[[ Records shown, beginning ]]

Definition own rid os : list (RequestEvent LP) := filter (λ o, ev_request_id o = rid) os.
Definition completes rid o : Prop := ev_request_id o = rid ∧ finished o = true.
#[local] Instance completes_dec rid o : Decision (completes rid o).
Proof. unfold completes. apply _. Defined.
Definition done_in os rid : Prop := Exists (completes rid) os.

(** What the outputs [os] say of the requests [ids]. *)
Record gathered (ids : gset string) os g : Prop := {
  ga_tokens rid : generated g !! rid = if decide (rid ∈ ids) then Some (concat (new_token_ids <$> own rid os)) else None;
  ga_reasons rid : rid ∈ ids → reasons g !! rid = last (ev_finish_reason <$> filter (completes rid) os);
  ga_logprobs rid : rid ∈ ids → output_logprobs g !! rid = Some (omap ev_delta_logprobs (own rid os));
  ga_prompt rid : rid ∈ ids → prompt_logprobs g !! rid = last (omap ev_prompt_logprobs (own rid os));
  ga_pending rid : rid ∈ pending g ↔ rid ∈ ids ∧ ¬ done_in os rid;
}.

Lemma own_snoc rid os o : own rid (os ++ [o]) = own rid os ++ (if decide (ev_request_id o = rid) then [o] else []).
Proof. unfold own. rewrite filter_app, filter_cons, filter_nil. done. Qed.

Lemma omap_snoc {A B} (f : A → option B) l a :
  omap f (l ++ [a]) = omap f l ++ match f a with Some b => [b] | None => [] end.
Proof. rewrite omap_app. cbn. by destruct (f a). Qed.

Lemma done_snoc os o rid : done_in (os ++ [o]) rid ↔ done_in os rid ∨ completes rid o.
Proof. unfold done_in. by rewrite Exists_app, Exists_cons, Exists_nil; intuition. Qed.

Lemma collect_step ids os g o :
  gathered ids os g → (ev_request_id o ∈ ids → ev_error o = None) →
  ∃ g', collect_output o g = Ok g' ∧ gathered ids (os ++ [o]) g'.
Proof.
  intros [Ht Hr Hl Hp Hd] He. set (x := ev_request_id o) in *.
  unfold collect_output. fold x. rewrite Ht. case_decide as Hx.
  2: { exists g. split; [done|].
    assert (Hown : ∀ rid, rid ∈ ids → own rid (os ++ [o]) = own rid os).
    { intros rid Hrid. rewrite own_snoc. fold x. rewrite decide_False by congruence. apply app_nil_r. }
    split.
    - intros rid. rewrite Ht. case_decide; [by rewrite Hown|done].
    - intros rid Hrid. rewrite (Hr rid Hrid), filter_app, (filter_cons_False _ o), filter_nil, app_nil_r; [done|].
      intros [E _]. fold x in E. congruence.
    - intros rid Hrid. by rewrite (Hl rid Hrid), Hown.
    - intros rid Hrid. by rewrite (Hp rid Hrid), Hown.
    - intros rid. rewrite Hd, done_snoc. split; intros [? Hn]; (split; [done|]); [|tauto].
      intros [|[E _]]; [done|]. fold x in E. congruence. }
  rewrite He by done. rewrite bool_decide_false by (by intros [? ?]). cbn [rguard negb mbind result_bind].
  eexists. split; [reflexivity|].
  assert (Hother : ∀ rid, rid ≠ x → own rid (os ++ [o]) = own rid os).
  { intros rid Hrid. rewrite own_snoc. fold x. rewrite decide_False by done. apply app_nil_r. }
  assert (Hsame : own x (os ++ [o]) = own x os ++ [o]) by (rewrite own_snoc; fold x; by rewrite decide_True).
  split.
  - intros rid. transitivity (<[x := concat (new_token_ids <$> own x os) ++ new_token_ids o]> (generated g) !! rid).
    { by destruct (finished o). }
    destruct (decide (rid = x)) as [->|Hne].
    + rewrite lookup_insert_eq, Hsame, fmap_app, concat_app, decide_True by done. cbn. by rewrite app_nil_r.
    + by rewrite lookup_insert_ne, Hother, Ht.
  - intros rid Hrid. rewrite filter_app, filter_cons, filter_nil.
    assert (Hcomp : completes rid o ↔ rid = x ∧ finished o = true) by (unfold completes; fold x; naive_solver).
    destruct (finished o) eqn:Ef; cbn [reasons].
    + destruct (decide (rid = x)) as [->|Hne].
      * rewrite lookup_insert_eq, decide_True by tauto. rewrite fmap_app. symmetry. apply last_snoc.
      * rewrite lookup_insert_ne, decide_False by (done || tauto). by rewrite app_nil_r, Hr.
    + rewrite decide_False by (intros [_ E]%Hcomp; congruence). by rewrite app_nil_r, Hr.
  - intros rid Hrid.
    transitivity (match ev_delta_logprobs o with None => output_logprobs g
                  | Some lp => <[x := default [] (output_logprobs g !! x) ++ [lp]]> (output_logprobs g) end !! rid).
    { by destruct (finished o). }
    destruct (decide (rid = x)) as [->|Hne].
    + rewrite Hsame, omap_snoc. destruct (ev_delta_logprobs o); [by rewrite lookup_insert_eq, Hl by done|by rewrite Hl, app_nil_r].
    + rewrite Hother, <- Hl by done. destruct (ev_delta_logprobs o); [by rewrite lookup_insert_ne|done].
  - intros rid Hrid.
    transitivity (match ev_prompt_logprobs o with None => prompt_logprobs g
                  | Some l => <[x := l]> (prompt_logprobs g) end !! rid).
    { by destruct (finished o). }
    destruct (decide (rid = x)) as [->|Hne].
    + rewrite Hsame, omap_snoc. destruct (ev_prompt_logprobs o); [by rewrite lookup_insert_eq, last_snoc|by rewrite app_nil_r, Hp].
    + rewrite Hother, <- Hp by done. destruct (ev_prompt_logprobs o); [by rewrite lookup_insert_ne|done].
  - intros rid. rewrite done_snoc. unfold completes. fold x. destruct (finished o); cbn [pending].
    + rewrite elem_of_difference, elem_of_singleton, Hd. naive_solver.
    + rewrite Hd. naive_solver.
Qed.

Lemma collect_all ids outs : ∀ os g,
  gathered ids os g → Forall (λ o, ev_request_id o ∈ ids → ev_error o = None) outs →
  ∃ g', rfold collect_output outs g = Ok g' ∧ gathered ids (os ++ outs) g'.
Proof.
  induction outs as [|o outs IH]; intros os g Hg He; cbn [rfold].
  { exists g. by rewrite app_nil_r. }
  apply Forall_cons in He as [Ho He]. destruct (collect_step ids os g o Hg Ho) as (g1 & -> & Hg1).
  destruct (IH (os ++ [o]) g1 Hg1 He) as (g' & E & Hg'). cbn [mbind result_bind].
  exists g'. split; [done|]. by rewrite <- app_assoc in Hg'.
Qed.

(** Polls of working replicas. *)
Definition calm (ids : gset string) p : Prop :=
  late p = false ∧
  match got p with
  | None => dead p = false ∧ expired p = false
  | Some (EvFailed _) | Some (EvReplicaFailed _ _) => False
  | Some (EvEvents events) => Forall (λ o, ev_request_id o ∈ ids → ev_error o = None) (outputs events)
  | Some _ => True
  end.

Definition all_done (ids : gset string) (polls : list (Poll LP)) : Prop :=
  ∀ rid, rid ∈ ids → done_in (polls ≫= outs_of) rid.

Lemma constant_map {A} (x : A) (l : list string) rid :
  list_to_map (M := gmap string A) ((λ r, (r, x)) <$> l) !! rid = if decide (rid ∈ l) then Some x else None.
Proof.
  induction l as [|y l IH]; [done|]. cbn [fmap list_fmap list_to_map foldr uncurry]. cbn. destruct (decide (rid = y)) as [->|Hne].
  - by rewrite lookup_insert_eq, decide_True by (by left).
  - rewrite lookup_insert_ne, IH by done. apply decide_ext. rewrite elem_of_cons. tauto.
Qed.

Lemma gathered_nothing (l : list string) :
  gathered (list_to_set l) [] (MkCollected (list_to_map ((λ r, (r, [])) <$> l)) ∅
    (list_to_map ((λ r, (r, [])) <$> l)) ∅ (list_to_set l)).
Proof.
  split; cbn [generated reasons output_logprobs prompt_logprobs pending].
  - intros rid. rewrite constant_map. apply decide_ext. by rewrite elem_of_list_to_set.
  - done.
  - intros rid Hrid%elem_of_list_to_set. by rewrite constant_map, decide_True.
  - done.
  - intros rid. unfold done_in. rewrite Exists_nil. tauto.
Qed.
End Collecting.

Section Controller.
Context {P LP : Type} `{!_LoadPolicy P, !LoadPolicyLaws P}.
Notation Controller := (DataParallelController P).
Implicit Types (c : Controller) (rid : string) (r : nat) (p : Poll LP).
(* ===== verification/RouterDemo.v ===== *)
(** * A small grid to run

    New controllers are fresh; two replicas balanced by requests witness the
    controller's theorems, and two runs show what a failure leaves behind. *)

From S2P Require Export RouterGenerate.

Module RouterDemo.
Import LoadPolicy PolicySpec Loop Sched Router RouterInv RouterSpec RouterLedger RouterSends RouterGenerate.

Lemma make_controller_fresh digest (digest_ok : Chain.digest_ok digest) a visible speculate c :
  make_controller a visible speculate = Ok c →
  fresh (LoadPolicyLaws0 := AnyPolicy_laws digest digest_ok) c.
Proof.
  unfold make_controller. intros (u & _ & (policy & E & [= <-])%bind_Ok)%bind_Ok.
  destruct (create_load_policy_ok digest digest_ok _ _ _ E) as (Hp & Hs & Hc). by split.
Qed.

#[local] Instance toy_policy : _LoadPolicy AnyPolicy := AnyPolicy_policy Chain.toy_digest.
#[local] Instance toy_laws : LoadPolicyLaws AnyPolicy := AnyPolicy_laws Chain.toy_digest Chain.toy_digest_ok.

(** Tokens of a prompt, and the text of tokens. *)
Definition demo_encode (prompt : Text.text) : list Z := (λ z, (z mod 1000)%Z) <$> prompt.

Lemma grid_encode_tokens prompt : Forall Chain.is_token (demo_encode prompt).
Proof.
  apply Forall_fmap, Forall_forall. intros z _. unfold Chain.is_token.
  pose proof (Z.mod_pos_bound z 1000). cbn. lia.
Qed.

Definition demo_args (balancer : string) : controller_args := MkArgs 2 1 balancer true (Some "cpu"%string) true false.

Notation grid := (DataParallelController AnyPolicy).
Notation demo_perform := (perform (LP := unit) demo_encode id).
Notation demo_reachable := (reachable (LP := unit) demo_encode id).

(** The controller after some operations. *)
Definition after (operations : list (operation (LP := unit))) (c : grid) : grid :=
  foldl (λ c o, (demo_perform o c).2) c operations.

Lemma after_reachable operations : ∀ c,
  demo_reachable c → Forall operation_ok operations → demo_reachable (after operations c).
Proof.
  induction operations as [|o operations IH]; intros c Hc Ho; [done|].
  apply Forall_cons in Ho as [Ho Hos]. apply IH; [|done]. by constructor.
Qed.

Lemma demo_fresh balancer c : make_controller (demo_args balancer) 0 "0" = Ok c → demo_reachable c.
Proof. intros E. apply reach_fresh. by eapply make_controller_fresh. Qed.

Definition demo_add (rid : string) (tokens : list Z) : AddRequest := MkAdd rid tokens default_params false.

Lemma demo_add_ok rid tokens : rid ≠ EmptyString → forallb (λ z, (0 <=? z) && (z <? 1000))%Z tokens = true →
  add_ok (demo_add rid tokens).
Proof.
  intros Hne Ht. split; [done|]. apply Forall_forall. intros z Hz%list_elem_of_In.
  rewrite forallb_forall in Ht. specialize (Ht z Hz). unfold Chain.is_token. lia.
Qed.

Lemma demo_batch_ok rid1 t1 rid2 t2 : rid1 ≠ EmptyString → rid2 ≠ EmptyString →
  forallb (λ z, (0 <=? z) && (z <? 1000))%Z (t1 ++ t2) = true →
  command_ok (CmdAddBatch [demo_add rid1 t1; demo_add rid2 t2]).
Proof.
  intros H1 H2 Ht. rewrite forallb_app in Ht. apply andb_prop in Ht as [Ht1 Ht2].
  repeat apply Forall_cons_2; [by apply demo_add_ok..|apply Forall_nil_2].
Qed.

Definition demo_event (rid : string) (tokens : list Z) (reason : option string) : RequestEvent unit :=
  MkEvent rid tokens reason 1 None None None.
Definition demo_poll (outs : list (RequestEvent unit)) : Poll unit :=
  MkPoll false (Some (EvEvents (MkEvents outs None))) false false.

(** Three requests; one ends, one is aborted, one is still running. *)
Definition demo_run : list (operation (LP := unit)) :=
  [ OpSend (CmdAdd (demo_add "a" [1; 2; 3]%Z));
    OpSend (CmdAddBatch [demo_add "b" [4]%Z; demo_add "c" [5; 6]%Z]);
    OpReceive (demo_poll [demo_event "b" [7]%Z (Some "stop"%string)]);
    OpSend (CmdAbort "a") ].

Lemma demo_run_ok : Forall operation_ok demo_run.
Proof.
  unfold demo_run. rewrite !Forall_cons. split_and!; try done; cbn [operation_ok]; [by apply demo_add_ok|by apply demo_batch_ok].
Qed.

Lemma ledgers_agree_witness :
  ∃ c0, make_controller (demo_args "total_requests") 0 "0" = Ok c0 ∧
    let c := after demo_run c0 in
    _routes c !! "c"%string = Some 0 ∧ length <$> (commands <$> _command_queues c) = [4; 4] ∧
    (∃ q, _command_queues c !! 0 = Some q ∧ last (ops "c" (commands q)) = Some true).
Proof.
  eexists. split; [vm_compute; reflexivity|]. cbn zeta. split; [vm_compute; reflexivity|].
  split; [vm_compute; reflexivity|].
  refine (proj1 (ledgers_agree (LP := unit) demo_encode id grid_encode_tokens _ _) "c"%string 0 _).
  - apply after_reachable; [|exact demo_run_ok]. apply (demo_fresh "total_requests"). vm_compute. reflexivity.
  - vm_compute. reflexivity.
Defined.


Definition demo_prompts : list Text.text := [[65]; [66; 67]]%Z.

(** Chunks of two prompts, interleaved with each other and with a stranger's. *)
Definition demo_polls : list (Poll unit) :=
  [ demo_poll [demo_event "batch-1" [20]%Z None; demo_event "z" [9]%Z None];
    MkPoll false None false false;
    demo_poll [demo_event "batch-0" [10; 11]%Z None; demo_event "batch-1" [21]%Z (Some "stop"%string)];
    demo_poll [demo_event "batch-0" [12]%Z (Some "length"%string)];
    demo_poll [demo_event "z" [9]%Z None] ].

Lemma generate_exact_witness :
  ∃ c0 pre c', make_controller (demo_args "total_requests") 0 "0" = Ok c0 ∧ pre `prefix_of` demo_polls ∧
    generate demo_encode id demo_prompts None demo_polls c0 =
      (Ok (Some (zip_with (reply id (pre ≫= outs_of)) demo_prompts ["batch-0"; "batch-1"]%string)), c').
Proof.
  destruct (make_controller (demo_args "total_requests") 0 "0") as [c0|e] eqn:E0; [|vm_compute in E0; discriminate E0].
  assert (Eids : rids_from (_request_ids c0) demo_prompts = ["batch-0"; "batch-1"]%string ∧ _closed c0 = false ∧
    _failure c0 = None ∧ _routes c0 = ∅) by (vm_compute in E0; injection E0 as <-; split_and!; reflexivity).
  destruct Eids as (Eids & Eopen & Eworks & Eroutes).
  destruct (generate_exact demo_encode id grid_encode_tokens demo_prompts None demo_polls c0 (demo_fresh _ _ E0)
    Eopen Eworks) as (pre & c' & Hpre & _ & _ & E & _).
  - intros rid _. by rewrite Eroutes.
  - rewrite Eids. repeat constructor; by intros.
  - rewrite Eids. intros rid. rewrite elem_of_list_to_set, !elem_of_cons. intros [->|[->|[]%elem_of_nil]].
    all: apply (bool_decide_unpack _); vm_compute; exact I.
  - rewrite Eids in E. by exists c0, pre, c'.
Defined.

(** What the replies are. *)
Lemma demo_replies :
  match make_controller (demo_args "total_requests") 0 "0" with
  | Ok c0 => (generate demo_encode id demo_prompts None demo_polls c0).1 =
      Ok (Some [MkRequestOutput [65]%Z [MkCompletion [10; 11; 12]%Z (Some "length"%string) None] None;
                MkRequestOutput [66; 67]%Z [MkCompletion [20; 21]%Z (Some "stop"%string) None] None])
  | Err _ => False
  end.
Proof. vm_compute. reflexivity. Qed.

(** ** What a failure leaves behind *)

(** The cache-aware policy raises on a token of 2^32 midway through a batch, before the
    clean-up is in force: the route and the charge of the first request stay. *)
Lemma bad_batch_leaks :
  match make_controller (demo_args "cache_aware") 0 "0" with
  | Ok c0 =>
      let cmd := CmdAddBatch [demo_add "a" [1]%Z; demo_add "b" (replicate 16 (2 ^ 32)%Z)] in
      (send cmd c0).1 = Err StructError ∧ _routes (send cmd c0).2 !! "a"%string = Some 0 ∧
      loads (_policy (send cmd c0).2) = [1; 0]%Z
  | Err _ => False
  end.
Proof. vm_compute. split_and!; reflexivity. Qed.

(** A closed queue midway through a batch: the caller is told it failed and no
    route is left, but the first replica has its request. *)
Lemma closed_queue_keeps_earlier :
  match make_controller (demo_args "round_robin") 0 "0" with
  | Ok c0 =>
      let c := set_queues [MkQueue true []; MkQueue false []] c0 in
      let cmd := CmdAddBatch [demo_add "a" [1]%Z; demo_add "b" [2]%Z] in
      (send cmd c).1 = Err ValueError ∧ _routes (send cmd c).2 = ∅ ∧
      (queued <$> _command_queues (send cmd c).2) = [[demo_add "a" [1]%Z]; []]
  | Err _ => False
  end.
Proof. vm_compute. split_and!; reflexivity. Qed.

(** After a replica's failure [shutdown] puts nothing in the queues. *)
Lemma failed_shutdown_is_silent :
  ∃ c0, make_controller (demo_args "round_robin") 0 "0" = Ok c0 ∧
    let c := after [OpReceive (MkPoll false (Some (EvReplicaFailed 1 "oom")) false false); OpShutdown] c0 in
    _closed c = true ∧ _command_queues c = [MkQueue false []; MkQueue false []].
Proof. eexists. split; [vm_compute; reflexivity|]. vm_compute. split_and!; reflexivity. Qed.
End RouterDemo.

[[ Records shown, end ]]

Task statement: Please copy the line that contains "Proof. eexists. split;" and each line after it through the end of the records, exactly, and no other lines.

Solution for this problem:
Proof. eexists. split; [vm_compute; reflexivity|]. vm_compute. split_and!; reflexivity. Qed.
End RouterDemo.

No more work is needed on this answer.